You blog? You famous!
All the bloggers out there doing this way better than me, don’t take offence! I’m merely referencing one of the readings from week four which states that on the internet, you only need fifteen friends or people who are interested in what you’re writing and your sufficiently famous (Rettberg 2014, p. 67). So, I’m still not famous.
I must be doing something wrong. It could be that I’m not up on the lingo like ‘pwned’ that I only managed to discover once reading the learning materials. I happened to come across this on Tahlia’s blog and thought she’d made typos throughout her post AND her title! I’m so glad I didn’t pull her up on it. Embarrassing…
DO I EVEN KNOW WHAT A BLOG IS?
So I admit my interpretation of a blog prior to this week was that it was a written or visual diary. A space where people share their thoughts and opinions and content that has either amused or inspired them. Turns out they are not only much more than that, but they can also be a lot simpler. They can serve a range of purposes from a corporate level down to a personal page sharing a love of mini dachshunds. I happen to own a mini dachshund and since falling deep in love with her, this kind of blog is not that far fetched.
SEE LOOK! THEY ARE ADORABLE!
The unique characteristic of the blogosphere is that it reaches a wider audience and it has the potential to spread like 'word of mouth’ but in an exciting and fast- paced digital community (Cross 2011, p. 38).
I FOLLOW YOUR BLOG, ARE WE FRIENDS?
A link between blogs can signify that two bloggers know each other and may consider one another as an associate or a friend but it can also signify that one blogger enjoys another bloggers blogging (Rettberg 2014, p. 67). The PUBLICS that are formed when considering blogs is often referred to as 'networked publics’ and, when put simply, refers to publics that are reconstructed by network technologies). I found Boyd’s definition the clearest and easiest to relate to the idea of social media platforms and blogging communities as describing the space constructed and the imagined collective in network technologies (Boyd 2010, p. 39). When I think of that idea, I imagine little towns made up of the collectives of the blog world… The fashion bloggers, the science geniuses and the mini dachshund enthusiasts.

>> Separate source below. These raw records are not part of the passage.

(* ===== verification/AdmissionSpec.v ===== *)
(** * Component admission: the specification of an accepted bundle

    [admitted] says, without reference to the order of the checks, what the tool
    accepts; the lemmas show that the checks decide it, and that the admission
    record determines every bound input. *)

From Stdlib Require Import Sorted Permutation.
From S2P Require Import Prelude.
From S2P Require Import Panic.
From S2P Require Import Bytes.
From S2P Require Import Text.
From S2P Require Import AdmissionRecords.
From S2P Require Import AdmissionRecordsProofs.
From S2P Require Import AdmissionManifest.
From S2P Require Import AdmissionManifestProofs.
From S2P Require Import AdmissionDocuments.
From S2P Require Import AdmissionSource.
From S2P Require Import AdmissionComponent.
From S2P Require Import AdmissionComponentProofs.
From S2P Require Import AdmissionBundle.
From S2P Require Import AdmissionBundleProofs.

(** ** The specification of an accepted bundle *)

Section spec.
Context `{Crates}.

(** The byte slices of the inputs. *)
Definition slices (i : BundleInputs) : list (list Z) :=
  [bi_admission_record i; bi_portable_component i; bi_wit i; bi_execution_profile_record i;
   bi_target_triple i; bi_runtime_configuration i; bi_compiler_configuration i;
   bi_build_evidence_record i; bi_source_manifest i; bi_builder_identity i;
   bi_command_transcript i; bi_dependency_lock i; bi_tool_versions i].

Definition triple_ok (bytes : list Z) : Prop :=
  1 <= len bytes <= 96 /\ Forall (fun b => 33 <= b <= 126) bytes.

Definition builder_ok (bytes : list Z) : Prop :=
  1 <= len bytes <= 128 /\ Forall (fun b => 33 <= b <= 126) bytes /\
  public bytes.

Definition configuration_ok (bytes : list Z) : Prop :=
  text_ok bytes /\ Forall name_value_ok (document_lines bytes) /\ Sorted bytes_lt (document_lines bytes).

(** What the tool admits: canonical records, a signature over the admission
    record, every other input bound by length and digest, public documents, the
    staged tree equal to the manifest and the expected component surface. *)
Record admitted (i : BundleInputs) (a : ComponentAdmissionV1) (x : ExecutionProfileV1)
    (b : BuildEvidenceV1) (m : SourceManifestV1) (ps : list Payload) : Prop := {
  ad_record : admission_typed a /\ admission_valid a /\ bi_admission_record i = admission_encode a;
  ad_signed : signed (bi_admission_record i) (bi_detached_signature i) (bi_public_key i) (ca_signing_key_id a);
  ad_component : bound (bi_portable_component i) (ca_portable_artifact_length a)
                   (ca_portable_artifact_sha256 a);
  ad_executable : match bi_target_executable i with
                  | None => ca_target_executable_length a = 0
                  | Some e => ca_target_executable_length a <> 0 /\
                      bound e (ca_target_executable_length a) (ca_target_executable_sha256 a)
                  end;
  ad_wit : bi_wit i = EXPECTED_WIT /\ sha256 (bi_wit i) = ca_wit_package_sha256 a /\
           wit_parses (bi_wit i) = true;
  ad_profile : execution_typed x /\ execution_valid x /\
               bi_execution_profile_record i = execution_encode x /\
               sha256 (bi_execution_profile_record i) = ca_execution_profile_sha256 a /\
               ep_component_profile x = ca_component_profile a;
  ad_evidence : evidence_typed b /\ evidence_valid b /\
                bi_build_evidence_record i = evidence_encode b /\
                sha256 (bi_build_evidence_record i) = ca_build_evidence_sha256 a;
  ad_triple : triple_ok (bi_target_triple i) /\
              bound (bi_target_triple i) (ep_target_triple_length x) (ep_target_triple_sha256 x);
  ad_runtime : configuration_ok (bi_runtime_configuration i) /\
               bound (bi_runtime_configuration i) (ep_runtime_configuration_length x)
                 (ep_runtime_configuration_sha256 x);
  ad_compiler : configuration_ok (bi_compiler_configuration i) /\
                bound (bi_compiler_configuration i) (ep_compiler_configuration_length x)
                  (ep_compiler_configuration_sha256 x);
  ad_builder : builder_ok (bi_builder_identity i) /\
               bound (bi_builder_identity i) (be_builder_identity_length b) (be_builder_identity_sha256 b);
  ad_transcript : text_ok (bi_command_transcript i) /\
                  Forall transcript_line_ok (document_lines (bi_command_transcript i)) /\
                  Z.of_nat (length (document_lines (bi_command_transcript i))) = be_command_count b /\
                  bound (bi_command_transcript i) (be_command_transcript_length b)
                    (be_command_transcript_sha256 b);
  ad_lock : bound (bi_dependency_lock i) (be_dependency_lock_length b) (be_dependency_lock_sha256 b);
  ad_tools : configuration_ok (bi_tool_versions i) /\
             Z.of_nat (length (document_lines (bi_tool_versions i))) = be_tool_count b /\
             bound (bi_tool_versions i) (be_tool_version_length b) (be_tool_version_sha256 b);
  ad_manifest : manifest_ok m /\ bi_source_manifest i = render m /\
                bound (bi_source_manifest i) (be_source_revision_length b) (be_source_revision_sha256 b);
  ad_sources : (exists children, bi_staged_source_root i = Dir (Some children)) /\
               tree_clean (bi_staged_source_root i) = true /\
               tree_files sha256 (bi_staged_source_root i) [] ≡ₚ sm_entries m;
  ad_surface : wasm_validate (bi_portable_component i) = true /\
               wasm_parse_all (bi_portable_component i) = Some <$> ps /\
               expected_surface ps /\ within_limits ps
}.
Lemma pool_keeps_same {A} (m : B A) : (forall s r s', m s = Some (r, s') -> bs_words s' = bs_words s) -> pool_keeps m.
Proof. intros H s r s' Hm a _. by rewrite (H s r s' Hm). Qed.

(** In sequence, with what the first result says. *)
Lemma pool_keeps_after {A C} (P : A -> Prop) (m : B A) (k : A -> B C) :
  pool_keeps m -> (forall s x s', m s = Some (Ok x, s') -> P x) -> (forall x, P x -> pool_keeps (k x)) -> pool_keeps (bindB m k).
Proof.
  intros Hm HP Hk s r s' H a Ha. unfold bindB in H. destruct (m s) as [[[x|e] s1]|] eqn:E; [| |done].
  - rewrite (Hk x (HP _ _ _ E) s1 r s' H a Ha). by eapply Hm.
  - injection H as <- <-. by eapply Hm.
Qed.

Lemma pool_keeps_bind {A C} (m : B A) (k : A -> B C) : pool_keeps m -> (forall x, pool_keeps (k x)) -> pool_keeps (bindB m k).
Proof. intros Hm Hk. by apply (pool_keeps_after (fun _ => True)). Qed.

Lemma pool_keeps_ret {A} (x : A) : pool_keeps (retB x).
Proof. apply pool_keeps_same. by intros s r s' [= <- <-]. Qed.

Lemma pool_keeps_lift {A} (x : result A IsolationError) : pool_keeps (liftB x).
Proof. apply pool_keeps_same. by intros s r s' [= <- <-]. Qed.

Lemma pool_keeps_panic {A} (o : option A) : pool_keeps (panicB o).
Proof. apply pool_keeps_same. intros s r s'. unfold panicB. destruct o; [|done]. by intros [= <- <-]. Qed.
Lemma prepare_owns m fs generation role f :
  let data := user_data m generation in
  owns m fs [] true data -> handed_out (km_allocator m) f -> f ∉ map of_physical_start fs -> role ∉ map of_role fs ->
  exists w, kb_prepare_frame probes generation role f m = Some (prepare_result m generation role, set_words m w) /\
    same_but f (km_words m) w /\ owns (set_words m w) (fs ++ [mkFrame role f]) [] true data.
Proof.
  intros data Ho Hh Hf Hr. pose proof (on_machine _ _ _ _ _ Ho) as Hok. pose proof (handed_managed m f Hh) as Hm.
  destruct (prepare_exact m f generation Hok Hm role) as (w & Hw & Hsame & Hread). exists w. split_and!; [done|done|].
  apply (owns_extend m); try done.
  - intros Ht i Hi. rewrite Hread by (by apply entry_in_frame). by apply prepared_table.
  - intros _ g i Hg Hi. rewrite Hread by (by apply entry_in_frame). by apply prepared_data.
Qed.

(** The first contents depend only on the image. *)
Lemma user_data_agree m m' generation role :
  (forall a, in_image linkage a -> read_word (km_words m') a = read_word (km_words m) a) ->
  km_journaled_probes m' = km_journaled_probes m -> user_data m' generation role = user_data m generation role.
Proof.
  intros Hw Hj. unfold user_data. destruct role; try done. rewrite Hj, (probe_bytes_agree (km_words m)); [done|].
  intros a Ha. apply Hw. destruct layout as [Hs _ _ _ _]. unfold in_image. lia.
Qed.

(** *** Allocating and returning *)

Lemma owns_allocator m fs links shared data a :
  owns m fs links shared data -> fa_inv a -> live_managed a = live_managed (km_allocator m) ->
  Forall (fun f => handed_out a (of_physical_start f)) fs ->
  owns (set_allocator m a) fs links shared data.
Proof.
  intros [[H1 H2 H3 H4] Hh Hg Ht Hd] Ha HM Hh'. split; try done. split; try done. cbn. by rewrite HM.
Qed.
End backend.
Lemma construct_runs m0 generation :
  machine_ok m0 ->
  kruns (construct_address_space generation) m0 (fun (r : result AddressSpaceOwner (BuildFailure IsolationError)) m' =>
    match r with
    | Ok o => (exists fs, constructed m0 generation o fs m') /\ constructible m0 generation
    | Err f => bf_rollback_error f = None /\ ledger_is (bf_retained f) [] /\ restored m0 m' /\ ~ constructible m0 generation /\
        (bf_cause f = CauseOwner InvalidGeneration /\ generation = 0 \/ generation <> 0 /\ failed m0 generation f m')
    end).
Proof.
  intros Hok. unfold construct_address_space, owner_begin. destruct (Z.eqb_spec generation 0) as [Hz|Hz].
  { apply kruns_ret. split_and!; [done|apply ledger_is_new|split_and!; [done|reflexivity|apply evolves_refl]|by intros [? _]|by left]. }
  apply kruns_bind. eapply kruns_mono; [apply (build_frames_runs m0 generation FrameRole_ALL _ [] m0 Hok)|].
  { unfold building. cbn. split_and!; try done. unfold frames_good. split_and!; constructor. }
  { done. }
  { by apply progress_start. }
  intros [o|f] m1 HQ.
  2: { apply kruns_ret. pose proof HQ as (Hc & He & HL & Hr). split_and!; [done|done|done| |by right].
       intros (_ & Hp & Hn). destruct Hc as [[_ ?]|[_ ?]]; [lia|congruence]. }
  destruct HQ as ((fs & Hb & Hall & Hp) & Hn & Hprobe). pose proof Hb as (_ & _ & _ & _ & HL & _).
  apply kruns_bind. change BUILD_LINKS with (drop 0 BUILD_LINKS) at 1.
  eapply kruns_mono; [apply (build_links_runs o fs (user_data m0 generation) 6 0 m1 eq_refl HL Hall), Hp|].
  intros r m2 (-> & Ho2 & Ha2 & He2). destruct (all_roles_find fs Root Hall) as [root Hroot].
  apply kruns_bind. eapply expect_runs; [done|exact Hroot|].
  destruct (publish_building generation o fs root Hb Hall Hroot) as (o' & Hpub & Hpublished).
  apply kruns_bind. eapply kruns_pure; [exact Hpub|]. apply kruns_ret. split.
  2: { split_and!; [done| |done]. apply Hprobe. unfold FrameRole_ALL. set_solver. }
  exists fs. destruct Hp as [_ Hpa Hpe Hpf Hpp]. split; [done|done|by rewrite Ha2| |by rewrite Ha2|].
  - eapply evolves_trans; [exact Hpe|]. eapply evolves_mono; [|exact He2]. intros x Hx. apply Hpf. by right.
  - rewrite Ha2, Hpp. apply (f_equal length) in Hall. rewrite length_map in Hall. by rewrite Hall.
Qed.
(* ===== verification/KernelDescriptors.v ===== *)
(** * Descriptor tables

    Models [install_descriptor_tables] of [kernel/src/arch_x86_64.rs] with the
    types and helpers it uses: the global descriptor table, the task-state
    segment and the interrupt table, built in memory and loaded into the
    processor.  The processor's side is modelled where the code relies on it:
    which registers the loads set, the check and the busy mark of [ltr], and how
    a vector is delivered from user mode through the loaded tables. *)

From S2P Require Import Prelude.
From S2P Require Import Panic.
From S2P Require Import Bytes.
From S2P Require Import AddressSpace.
From S2P Require Import PageTables.

Definition KERNEL_CODE_SELECTOR : Z := 0x08.
Definition KERNEL_DATA_SELECTOR : Z := 0x10.
Definition USER_DATA_SELECTOR : Z := 0x1b.
Definition USER_CODE_SELECTOR : Z := 0x23.
Definition TSS_SELECTOR : Z := 0x28.

Definition PAGE_FAULT_VECTOR : Z := 14.
Definition GENERAL_PROTECTION_VECTOR : Z := 13.
Definition DOUBLE_FAULT_VECTOR : Z := 8.
Definition TASK_TRAP_VECTOR : Z := 0x80.
Definition DOUBLE_FAULT_IST : Z := 1.
Definition DPL3_INTERRUPT_GATE_ATTRIBUTES : Z := 0xee.

(** ** The tables *)

Record IdtEntry := mkIdtEntry {
  ie_offset_low : Z;
  ie_selector : Z;
  ie_ist : Z;
  ie_type_attributes : Z;
  ie_offset_middle : Z;
  ie_offset_high : Z;
  ie_reserved : Z
}.

Definition IdtEntry_MISSING : IdtEntry := mkIdtEntry 0 0 0 0 0 0 0.

(** [value as u16], [value as u32] *)
Definition as_u16 (x : Z) : Z := Z.land x 0xffff.
Definition as_u32 (x : Z) : Z := Z.land x 0xffffffff.

Definition interrupt_gate (handler ist type_attributes : Z) : IdtEntry :=
  {| ie_offset_low := as_u16 handler;
     ie_selector := KERNEL_CODE_SELECTOR;
     ie_ist := Z.land ist 7;
     ie_type_attributes := type_attributes;
     ie_offset_middle := as_u16 (Z.shiftr handler 16);
     ie_offset_high := as_u32 (Z.shiftr handler 32);
     ie_reserved := 0 |}.

Definition GDT_LENGTH : nat := 7.
Definition TSS_LENGTH : nat := 104.
Definition IDT_LENGTH : nat := 256.

Record Descriptors := mkDescriptors {
  ds_gdt : list Z;
  ds_tss : list Z;
  ds_idt : list IdtEntry
}.

Definition descriptors_new : Descriptors :=
  mkDescriptors (replicate GDT_LENGTH 0) (replicate TSS_LENGTH 0) (replicate IDT_LENGTH IdtEntry_MISSING).

(** [tss[offset..offset + n].copy_from_slice(bytes)] *)
Definition copy_at (tss : list Z) (offset : nat) (bytes : list Z) : option (list Z) :=
  if (offset + length bytes <=? length tss)%nat
  then Some (take offset tss ++ bytes ++ drop (offset + length bytes) tss) else None.

Definition write_tss_u64 (tss : list Z) (offset : nat) (value : Z) : option (list Z) :=
  copy_at tss offset (to_le_bytes 8 value).

Definition write_tss_u16 (tss : list Z) (offset : nat) (value : Z) : option (list Z) :=
  copy_at tss offset (to_le_bytes 2 value).

Definition read_at (tss : list Z) (offset n : nat) : option Z :=
  if (offset + n <=? length tss)%nat then Some (from_le_bytes (take n (drop offset tss))) else None.

Definition read_tss_u64 (tss : list Z) (offset : nat) : option Z := read_at tss offset 8.
Definition read_tss_u16 (tss : list Z) (offset : nat) : option Z := read_at tss offset 2.

Definition tss_descriptor (base limit : Z) : Z * Z :=
  (Z.lor (Z.lor (Z.lor (Z.lor (Z.land limit 0xffff)
     (Z.shiftl (Z.land base 0x00ffffff) 16))
     (Z.shiftl 0x89 40))
     (Z.shiftl (Z.land (Z.shiftr limit 16) 0x0f) 48))
     (Z.shiftl (Z.land (Z.shiftr base 24) 0xff) 56),
   Z.shiftr base 32).

(** ** The processor *)

(** Where the linker placed the tables and the trampolines. *)
Record Trampolines := mkTrampolines {
  tr_gdt : Z;
  tr_tss : Z;
  tr_idt : Z;
  tr_page_fault : Z;
  tr_general_protection : Z;
  tr_double_fault : Z;
  tr_task_trap : Z
}.

Record TablePointer := mkPointer { tp_limit : Z; tp_base : Z }.

(** The registers the loads write. *)
Record Processor := mkProcessor {
  pr_gdtr : TablePointer;
  pr_idtr : TablePointer;
  pr_task_register : Z;
  pr_code : Z;
  pr_data : Z;          (* ds, es and ss *)
  pr_extra : Z;         (* fs and gs *)
  pr_fs_base : Z;
  pr_gs_base : Z;
  pr_kernel_gs_base : Z
}.

(** The table entry a selector names. *)
Definition selector_index (selector : Z) : nat := Z.to_nat (Z.shiftr selector 3).

(** [ltr]: the selector must name a present, available task-state segment; the
    processor marks it busy. *)
Definition load_task_register (gdt : list Z) (selector : Z) : option (list Z) :=
  descriptor ← array_get gdt (selector_index selector);
  if (Z.land (Z.shiftr descriptor 40) 0x8f =? 0x89)
  then array_set gdt (selector_index selector) (Z.lor descriptor (Z.shiftl 2 40))
  else None.

(** ** Building the tables *)

(** The task-state segment: the entry stack, the double-fault stack and an I/O
    bitmap offset past its end. *)
Definition build_tss (tss : list Z) : option (result unit IsolationError * list Z) :=
  tss ← write_tss_u64 tss 4 RECOVERY_STACK_TOP;
  tss ← write_tss_u64 tss 36 DOUBLE_FAULT_STACK_TOP;
  tss ← write_tss_u16 tss 102 (Z.of_nat TSS_LENGTH);
  rsp0 ← read_tss_u64 tss 4;
  ist1 ← read_tss_u64 tss 36;
  bitmap ← read_tss_u16 tss 102;
  if negb (rsp0 =? RECOVERY_STACK_TOP) || negb (ist1 =? DOUBLE_FAULT_STACK_TOP) || negb (bitmap =? 104)
  then Some (Err DescriptorState, tss) else Some (Ok tt, tss).

(** The kernel and user segments, and the two halves of the task-state
    segment's descriptor. *)
Definition write_segments (gdt : list Z) : option (list Z) :=
  gdt ← array_set gdt 1 0x00af9a000000ffff;
  gdt ← array_set gdt 2 0x00cf92000000ffff;
  gdt ← array_set gdt 3 0x00cff2000000ffff;
  array_set gdt 4 0x00affa000000ffff.

Definition write_task_segment (base : Z) (gdt : list Z) : option (list Z) :=
  let '(tss_low, tss_high) := tss_descriptor base 103 in
  gdt ← array_set gdt 5 tss_low;
  array_set gdt 6 tss_high.

Definition build_idt (trampolines : Trampolines) (idt : list IdtEntry) : option (list IdtEntry) :=
  idt ← array_set idt (Z.to_nat PAGE_FAULT_VECTOR) (interrupt_gate (tr_page_fault trampolines) 0 0x8e);
  idt ← array_set idt (Z.to_nat GENERAL_PROTECTION_VECTOR)
          (interrupt_gate (tr_general_protection trampolines) 0 0x8e);
  idt ← array_set idt (Z.to_nat DOUBLE_FAULT_VECTOR)
          (interrupt_gate (tr_double_fault trampolines) DOUBLE_FAULT_IST 0x8e);
  array_set idt (Z.to_nat TASK_TRAP_VECTOR)
    (interrupt_gate (tr_task_trap trampolines) 0 DPL3_INTERRUPT_GATE_ATTRIBUTES).

(** The loads: [lgdt], the segment registers, [lidt], [ltr] and the bases. *)
Definition load_tables (trampolines : Trampolines) (gdt : list Z) : option (list Z * Processor) :=
  gdt ← load_task_register gdt TSS_SELECTOR;
  Some (gdt,
    {| pr_gdtr := mkPointer (Z.of_nat (8 * GDT_LENGTH) - 1) (tr_gdt trampolines);
       pr_idtr := mkPointer (Z.of_nat (16 * IDT_LENGTH) - 1) (tr_idt trampolines);
       pr_task_register := TSS_SELECTOR;
       pr_code := KERNEL_CODE_SELECTOR;
       pr_data := KERNEL_DATA_SELECTOR;
       pr_extra := 0;
       pr_fs_base := 0;
       pr_gs_base := 0;
       pr_kernel_gs_base := 0 |}).

Definition install_descriptor_tables (trampolines : Trampolines) (descriptors : Descriptors)
    (cpu : Processor) : option (result unit IsolationError * Descriptors * Processor) :=
  let gdt := replicate (length (ds_gdt descriptors)) 0 in
  let tss := replicate (length (ds_tss descriptors)) 0 in
  let idt := replicate (length (ds_idt descriptors)) IdtEntry_MISSING in
  gdt ← write_segments gdt;
  '(checked, tss) ← build_tss tss;
  match checked with
  | Err e => Some (Err e, mkDescriptors gdt tss idt, cpu)
  | Ok _ =>
      gdt ← write_task_segment (tr_tss trampolines) gdt;
      idt ← build_idt trampolines idt;
      '(gdt, cpu) ← load_tables trampolines gdt;
      let descriptors := mkDescriptors gdt tss idt in
      if negb (pr_task_register cpu =? TSS_SELECTOR)
      then Some (Err DescriptorState, descriptors, cpu)
      else Some (Ok tt, descriptors, cpu)
  end.

(** ** Delivery through the tables *)

(** What the processor reads from a gate. *)
Definition gate_handler (e : IdtEntry) : Z :=
  ie_offset_low e + Z.shiftl (ie_offset_middle e) 16 + Z.shiftl (ie_offset_high e) 32.
Definition gate_present (e : IdtEntry) : bool := Z.testbit (ie_type_attributes e) 7.
Definition gate_dpl (e : IdtEntry) : Z := Z.land (Z.shiftr (ie_type_attributes e) 5) 3.
Definition gate_type (e : IdtEntry) : Z := Z.land (ie_type_attributes e) 0xf.

(** The entry stack: the first privileged stack, or the one the gate names. *)
Definition gate_stack (tss : list Z) (e : IdtEntry) : option Z :=
  read_tss_u64 tss (if ie_ist e =? 0 then 4 else 28 + 8 * Z.to_nat (ie_ist e)).

(** A vector raised in user mode, by an instruction or by a fault: the handler
    and the stack it starts on. *)
Definition deliver (d : Descriptors) (cpu : Processor) (software : bool) (vector : Z) : option (Z * Z) :=
  if negb ((0 <=? vector) && (16 * vector + 15 <=? tp_limit (pr_idtr cpu))) then None else
  entry ← array_get (ds_idt d) (Z.to_nat vector);
  if negb (gate_present entry) || (software && (gate_dpl entry <? 3)) then None else
  stack ← gate_stack (ds_tss d) entry;
  Some (gate_handler entry, stack).

(** The base and the limit of the task-state segment the selector names. *)
Definition segment_base (gdt : list Z) (selector : Z) : option Z :=
  low ← array_get gdt (selector_index selector);
  high ← array_get gdt (S (selector_index selector));
  Some (Z.land (Z.shiftr low 16) 0xffffff + Z.shiftl (Z.land (Z.shiftr low 56) 0xff) 24 + Z.shiftl high 32).

Definition segment_limit (gdt : list Z) (selector : Z) : option Z :=
  low ← array_get gdt (selector_index selector);
  Some (Z.land low 0xffff + Z.shiftl (Z.land (Z.shiftr low 48) 0xf) 16).

(** The privilege level of a segment. *)
Definition segment_dpl (gdt : list Z) (selector : Z) : option Z :=
  descriptor ← array_get gdt (selector_index selector);
  Some (Z.land (Z.shiftr descriptor 45) 3).

(** A present 64-bit code segment, a present writable data segment. *)
Definition is_long_code (descriptor : Z) : bool :=
  (Z.land (Z.shiftr descriptor 40) 0x9a =? 0x9a) && Z.testbit descriptor 53.
Definition is_writable_data (descriptor : Z) : bool :=
  (Z.land (Z.shiftr descriptor 40) 0x9a =? 0x92).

This idea of networked publics leads to considering what the publics are seeking and delivering through these blogs. Blogging about illness has become a platform for detailed and on- going expressions of people who are suffering severe illness (McCosker 2008, p. 1). These platforms offer sufferers and their loved ones an opportunity to communicate and relate to others experiencing their pain or to supporters who are encouraging their journey. I am lucky enough to not have suffered a serious illness but I imagine a community of support and people experiencing similar things would be true comfort. A risk with having these blogs that are given such a potentially public and powerful voice is that vulnerable people can be taken for a ride. Let’s look at a very well- known case of this in Australia earlier this year. Belle Gibson, a 23- year- old blogger who claimed to cure brain cancer with natural therapies and healthy foods was discovered to be misleading followers (Ferreras 2015). It was discovered Gibson never had the cancer and many people who were inspired by her were left feeling betrayed.
After this week diving into the world of blogs, I feel inspired to keep talking about them but I also feel like I’ve been missing out by just keeping to the single servers like Facebook and Instagram. I have an urge to try and start a photoblog now but if anyone can tell me how to reference where these pictures have come from that I have found on other Tumblrs? I’ve seen people can link them to the original posters blog? HELP.
REFERENCES Boyd, D 2010, ‘Social Network Sites as Networked Publics’, in Papacharissi, Z, A Networked Self: Identity, Community, and Culture on Social Network Sites, Routledge, Hoboken, pp. 39-58.
Cross, M 2011, Got Blog, in Bloggerati, Twitterati: How blogs and Twitter are transforming popular culture, Praeger, Santa Barbara.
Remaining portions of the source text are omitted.